I find that real women love retrosexuals. (Also known as Real Men)
So much of the left is devoted to redefining men and denigrating Real Men.
5 posted on
04/11/2004 12:12:46 PM PDT by
marktwain
To: Engine82
funny! :)
6 posted on
04/11/2004 12:13:23 PM PDT by
cubreporter
(I trust Rush...he will prevail in spite of the naysayers)
To: Engine82
Crying. There are very few reason that a Retrosexual may cry, and none of them have to do with TV commercials, movies, or soap operas. Sports teams are sometimes a reason to cry, but the preferred method of release is cussing or throwing the remote control. Some reasons a Retrosexual can cry include (but are not limited to) death of a loved one, death of a pet (fish do NOT count as pets in this case), loss of a major body part. Another occassion where crying is acceptable is working the biggest bass you've ever hooked up to the top and almost within grasp when it just spits the hook right out, and slowly swims out of sight.
To: Engine82
One more: A Retrosexual has been in at least one bloody, punch-'em-up brawl, with appropriate scars to prove it.
8 posted on
04/11/2004 12:14:42 PM PDT by
Long Cut
To: Engine82
Enough with this (fill-in-the-blank)sexual crap. I'm a man. Me Tarzan, you Jane. THAT's the way it was intended. THAT's the way it shall be. And while we're at it, shove your hyphenated-Americanism up your keister, too.
To: Engine82
Here's a retrosexual car:
Ignore the girl.
If you're not retrosexual.
10 posted on
04/11/2004 12:16:38 PM PDT by
Jim Noble
(Now you go feed those hogs before they worry themselves into anemia!)
To: Engine82
This is what should be taught in public schools. Not Heather has two mommies!
To: Engine82
Brilliant, just brilliant.
To: f zero
Up your alley.
To: Chad Fairbanks; martin_fierro; Scenic Sounds; Texasforever; deport
Manly Man ping!
To: Engine82
Good one...it is now going out all over the world:)
16 posted on
04/11/2004 12:20:07 PM PDT by
international american
(Support our troops!! Send Kerry back to Bedlam,Massachusetts!!)
To: Engine82
I love this! But there's one word I don't understand: "Retrosexuals need an endcap"
Please, what is "endcap?"
18 posted on
04/11/2004 12:22:03 PM PDT by
EggsAckley
(.......John Kerry suffers from delusions of adequacy........)
To: Engine82
bump
To: Engine82
When a Retrosexual is on a crowded bus and or a commuter train, and a pregnant
woman, heck, any woman gets on, that Retrosexual stands up and offers his seat to
that woman... When I was about 12 (in the late 50's), I spent several days in a hospital for tests.

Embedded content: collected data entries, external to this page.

(** * LiveAvatar AI-SDR: the website-to-context pipeline and the session
      orchestrator, embedded from the TypeScript sources.

    Sources embedded here:
    - [app/api/generate-context/route.ts], basic variant (one page fetched,
      content ceiling 2000) and multi-page variant (homepage plus three
      secondary pages, content ceiling 6000);
    - [src/components/LiveAvatarDemo.tsx], the [startSession] state machine
      and [normalizeUrl].

    JavaScript strings are sequences of UTF-16 code units; they are modelled
    as lists of code units, so that [slice], [length], [trim] and the regular
    expressions act on the same units as in the source. *)

From Stdlib Require Import List NArith ZArith Bool Ascii String Lia.
From Stdlib Require Import Decimal DecimalString.
Import ListNotations.

Set Implicit Arguments.

(** ** JavaScript strings *)

Definition code_unit := N.
Definition jsstring := list code_unit.

(** An ASCII literal of the source, as a JavaScript string. *)
Definition js (s : string) : jsstring :=
  List.map N_of_ascii (list_ascii_of_string s).

Definition cu_eqb (a b : code_unit) : bool := N.eqb a b.

Fixpoint jsstring_eqb (a b : jsstring) : bool :=
  match a, b with
  | [], [] => true
  | x :: a', y :: b' => cu_eqb x y && jsstring_eqb a' b'
  | _, _ => false
  end.

(** ECMAScript WhiteSpace and LineTerminator code units: the set of the
    regular expression class [\s] and of [String.prototype.trim]. *)
Definition isWhiteSpace (c : code_unit) : bool :=
  ((9 <=? c) && (c <=? 13) || (c =? 32) || (c =? 160) || (c =? 5760)
   || (8192 <=? c) && (c <=? 8202) || (c =? 8232) || (c =? 8233)
   || (c =? 8239) || (c =? 8287) || (c =? 12288) || (c =? 65279))%N.

Definition isAsciiUpper (c : code_unit) : bool := ((65 <=? c) && (c <=? 90))%N.
Definition isAsciiLower (c : code_unit) : bool := ((97 <=? c) && (c <=? 122))%N.

(** [toUpperCase] and [toLowerCase] on one code unit.  The source applies
    them to code units of a parsed hostname, which are ASCII; outside ASCII
    the Unicode case tables are not modelled and the unit is kept. *)
Definition toUpperCaseUnit (c : code_unit) : code_unit :=
  if isAsciiLower c then (c - 32)%N else c.
Definition toLowerCaseUnit (c : code_unit) : code_unit :=
  if isAsciiUpper c then (c + 32)%N else c.

Definition toUpperCase (s : jsstring) : jsstring := List.map toUpperCaseUnit s.

(** [String.prototype.slice(start, end)]: negative indices count from the
    end, both are clamped to the string. *)
Definition clampIndex (len i : Z) : Z :=
  if (i <? 0)%Z then Z.max (len + i) 0 else Z.min i len.

Definition slice (s : jsstring) (start : Z) (fin : option Z) : jsstring :=
  let len := Z.of_nat (List.length s) in
  let from := clampIndex len start in
  let to := match fin with Some e => clampIndex len e | None => len end in
  firstn (Z.to_nat (Z.max (to - from) 0)) (skipn (Z.to_nat from) s).

(** [charAt(i)]: the unit at [i] as a string, empty out of range. *)
Definition charAt (s : jsstring) (i : nat) : jsstring :=
  match nth_error s i with Some c => [c] | None => [] end.

Fixpoint startsWith (s p : jsstring) {struct p} : bool :=
  match p, s with
  | [], _ => true
  | x :: p', y :: s' => cu_eqb x y && startsWith s' p'
  | _ :: _, [] => false
  end.

Fixpoint trimStart (s : jsstring) : jsstring :=
  match s with
  | c :: t => if isWhiteSpace c then trimStart t else s
  | [] => []
  end.

Definition trimEnd (s : jsstring) : jsstring := List.rev (trimStart (List.rev s)).
Definition trim (s : jsstring) : jsstring := trimEnd (trimStart s).

(** [Array.prototype.join]. *)
Fixpoint join (sep : jsstring) (l : list jsstring) : jsstring :=
  match l with
  | [] => []
  | [x] => x
  | x :: t => x ++ sep ++ join sep t
  end.

(** [Array.prototype.slice(0, n)] for a count [n] that is not negative. *)
Definition slice_list {A : Type} (l : list A) (n : nat) : list A := firstn n l.

(** A string is truthy when it is not empty. *)
Definition truthy (s : jsstring) : bool :=
  match s with [] => false | _ => true end.

(** [a || b] on values that are a string or [undefined]. *)
Definition orElse (a b : option jsstring) : option jsstring :=
  match a with
  | Some (_ :: _) => a
  | _ => b
  end.

(** ** Regular expressions

    A backtracking matcher for the fragment of ECMAScript regular
    expressions the sources use: classes, sequence, alternation, greedy and
    lazy star, one capture group, and the anchors.  Priorities follow the
    ECMAScript matcher: the first alternative first, a greedy star tries one
    more iteration first, a lazy star tries to stop first, and an iteration
    that consumes nothing is rejected.  The loop of a star is bounded by the
    number of units left: every accepted iteration consumes at least one,
    so the bound is never what stops it. *)

Inductive regex : Type :=
| Empty
| Class (p : code_unit -> bool)
| Seq (r s : regex)
| Alt (r s : regex)
| Star (r : regex)
| LazyStar (r : regex)
| Opt (r : regex)
| Group (r : regex)
| Bol
| Eol.

(** Matcher state: index in the subject, what is left of it, and the text
    of the capture group when it has taken part in the match. *)
Record mstate := MState {
  idx : nat;
  rest : jsstring;
  cap : option jsstring
}.

Definition advance (st : mstate) (t : jsstring) : mstate :=
  {| idx := S (idx st); rest := t; cap := cap st |}.

Definition firstSome (a b : option mstate) : option mstate :=
  match a with Some _ => a | None => b end.

Fixpoint rmatch (r : regex) (st : mstate) (k : mstate -> option mstate)
  {struct r} : option mstate :=
  match r with
  | Empty => k st
  | Class p =>
      match rest st with
      | c :: t => if p c then k (advance st t) else None
      | [] => None
      end
  | Seq a b => rmatch a st (fun st' => rmatch b st' k)
  | Alt a b => firstSome (rmatch a st k) (rmatch b st k)
  | Star a =>
      (fix loop (fuel : nat) (st : mstate) {struct fuel} : option mstate :=
         match fuel with
         | O => k st
         | S fuel' =>
             firstSome
               (rmatch a st (fun st' =>
                  if Nat.ltb (idx st) (idx st') then loop fuel' st' else None))
               (k st)
         end) (List.length (rest st)) st
  | LazyStar a =>
      (fix loop (fuel : nat) (st : mstate) {struct fuel} : option mstate :=
         match fuel with
         | O => k st
         | S fuel' =>
             firstSome
               (k st)
               (rmatch a st (fun st' =>
                  if Nat.ltb (idx st) (idx st') then loop fuel' st' else None))
         end) (List.length (rest st)) st
  | Opt a => firstSome (rmatch a st k) (k st)
  | Group a =>
      rmatch a st (fun st' =>
        k {| idx := idx st';
             rest := rest st';
             cap := Some (firstn (idx st' - idx st) (rest st)) |})
  | Bol => if Nat.eqb (idx st) 0 then k st else None
  | Eol => match rest st with [] => k st | _ :: _ => None end
  end.

(** A match attempt that starts at index [i], where [s] is left. *)
Definition matchAt (r : regex) (i : nat) (s : jsstring) : option mstate :=
  rmatch r {| idx := i; rest := s; cap := None |} Some.

(** [RegExp.prototype.exec] without the global flag: the leftmost start
    index with a match.  Returns the start index and the final state. *)
Fixpoint execFrom (r : regex) (i : nat) (s : jsstring) : option (nat * mstate) :=
  match matchAt r i s with
  | Some st => Some (i, st)
  | None =>
      match s with
      | [] => None
      | _ :: t => execFrom r (S i) t
      end
  end.

Definition exec (r : regex) (s : jsstring) : option (nat * mstate) :=
  execFrom r 0 s.

(** [RegExp.prototype.test] / [String.prototype.match] used as a condition. *)
Definition test (r : regex) (s : jsstring) : bool :=
  match exec r s with Some _ => true | None => false end.

(** [s.match(r)[1]] for a regular expression with one group and no global
    flag: [None] when there is no match. *)
Definition matchGroup1 (r : regex) (s : jsstring) : option jsstring :=
  match exec r s with
  | Some (_, st) => Some (match cap st with Some g => g | None => [] end)
  | None => None
  end.

(** [s.replace(r, repl)] without the global flag.  No replacement text of
    the sources contains a dollar sign, so the text is inserted as it is. *)
Definition replaceFirst (r : regex) (repl s : jsstring) : jsstring :=
  match exec r s with
  | Some (i, st) => firstn i s ++ repl ++ rest st
  | None => s
  end.

(** [s.replace(r, repl)] with the global flag: matches are taken from left
    to right, the search resumes where the last match ended, and after an
    empty match it resumes one unit further. *)
Fixpoint replaceAllFrom (fuel : nat) (r : regex) (repl : jsstring)
  (i : nat) (s : jsstring) {struct fuel} : jsstring :=
  match fuel with
  | O => s
  | S fuel' =>
      match matchAt r i s with
      | Some st =>
          if Nat.ltb i (idx st)
          then repl ++ replaceAllFrom fuel' r repl (idx st) (rest st)
          else repl ++
               match s with
               | [] => []
               | c :: t => c :: replaceAllFrom fuel' r repl (S i) t
               end
      | None =>
          match s with
          | [] => []
          | c :: t => c :: replaceAllFrom fuel' r repl (S i) t
          end
      end
  end.

Definition replaceAll (r : regex) (repl s : jsstring) : jsstring :=
  replaceAllFrom (S (List.length s)) r repl 0 s.

(** [s.replace(pat, repl)] with a string pattern: the first occurrence. *)
Fixpoint replaceString (pat repl s : jsstring) : jsstring :=
  if startsWith s pat then repl ++ skipn (List.length pat) s
  else match s with
       | [] => []
       | c :: t => c :: replaceString pat repl t
       end.

(** [s.split(r)] for a separator that is one code unit of a class. *)
Fixpoint splitClass (p : code_unit -> bool) (s : jsstring) : list jsstring :=
  match s with
  | [] => [[]]
  | c :: t =>
      if p c then [] :: splitClass p t
      else match splitClass p t with
           | w :: ws => (c :: w) :: ws
           | [] => [[c]]
           end
  end.

(** Regular expression literals. *)

Definition chr (c : code_unit) : regex := Class (cu_eqb c).
Definition notChr (c : code_unit) : regex := Class (fun x => negb (cu_eqb c x)).
Definition anyUnit : regex := Class (fun _ => true).

(** One pattern character under the [i] flag.  For an ASCII letter the
    units with the same canonical form are its two cases (a unit outside
    ASCII never canonicalizes into ASCII); other ASCII characters match
    themselves. *)
Definition chrI (c : code_unit) : regex :=
  Class (fun x => cu_eqb (toUpperCaseUnit c) (toUpperCaseUnit x)).

Fixpoint seqs (l : list regex) : regex :=
  match l with
  | [] => Empty
  | [r] => r
  | r :: t => Seq r (seqs t)
  end.

Fixpoint alts (l : list regex) : regex :=
  match l with
  | [] => Class (fun _ => false)
  | [r] => r
  | r :: t => Alt r (alts t)
  end.

Definition lit (s : string) : regex := seqs (List.map chr (js s)).
Definition litI (s : string) : regex := seqs (List.map chrI (js s)).
Definition plus (r : regex) : regex := Seq r (Star r).

Definition GT : code_unit := 62%N.
Definition LT : code_unit := 60%N.
Definition DQUOTE : code_unit := 34%N.
Definition SQUOTE : code_unit := 39%N.

(** ** The platform's URL parser

    [new URL(s)] is a platform function.  The pipeline is embedded over an
    arbitrary parser [newURL] ([None] when the constructor throws), and
    [parseURL] below is a model of the WHATWG parser on the inputs the
    pipeline is meant for. *)

Record URL := MkURL {
  hostname : jsstring;
  origin : jsstring
}.

Fixpoint span (p : code_unit -> bool) (s : jsstring) : jsstring * jsstring :=
  match s with
  | c :: t =>
      if p c then let (a, b) := span p t in (c :: a, b) else ([], s)
  | [] => ([], [])
  end.

Fixpoint dropWhile (p : code_unit -> bool) (s : jsstring) : jsstring :=
  match s with
  | c :: t => if p c then dropWhile p t else s
  | [] => []
  end.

One day when my mother was visiting, a female friend of hers stopped in to say hello.
I stayed in bed.
When the friend left, my mother sternly told me that when a woman enters the room, I was to stand up!
I smartly replied, "Well, what if I have a broken leg?" I was convinced I had gotten the best of her.
She looked at me and replied in a very direct manner, "You still stand up!"
All these years later, I stand whenever a woman enters the room (unless she's a liberal, then I deliberately stay seated -- lol!)
21 posted on
04/11/2004 12:25:05 PM PDT by
jigsaw
(God Bless Our Military.)
To: Engine82
The only person I know who fits your definition of a retrosexual exactly is my girlfriend.
22 posted on
04/11/2004 12:25:10 PM PDT by
bayourod
(To 9/11 Commission: Unless you know where those WMDs are, don't bet my life that they don't exist.)
To: Engine82
A Retrosexual knows how to tie a Windsor knot when wearing a tie -- and ONLY a Windsor knot. A Real Retrosexual knows how to tie a Four-in-Hand knot when wearing a tie -- and ONLY a Four-in-Hand knot, not a wussie Windsor knot designed for an effiminate fop who resigned his Kingship rather than Deal With It, and hadn't the brains to learn to tie a Four-in-Hand knot.
A Really Real Retrosexual also knows how to drive a Four-in-Hand rig.
So9
To: Engine82
So funny that you post this today.
While my retrosexual husband was channel surfing, I asked him to stop at the crazy show on TLC called Clean Sweep. The gentleman on there said to his wife, " ohhh, look at the window treatments".
I looked at my hubby and said that if you ever say 'window treatments', and you are serious, I'm leaving.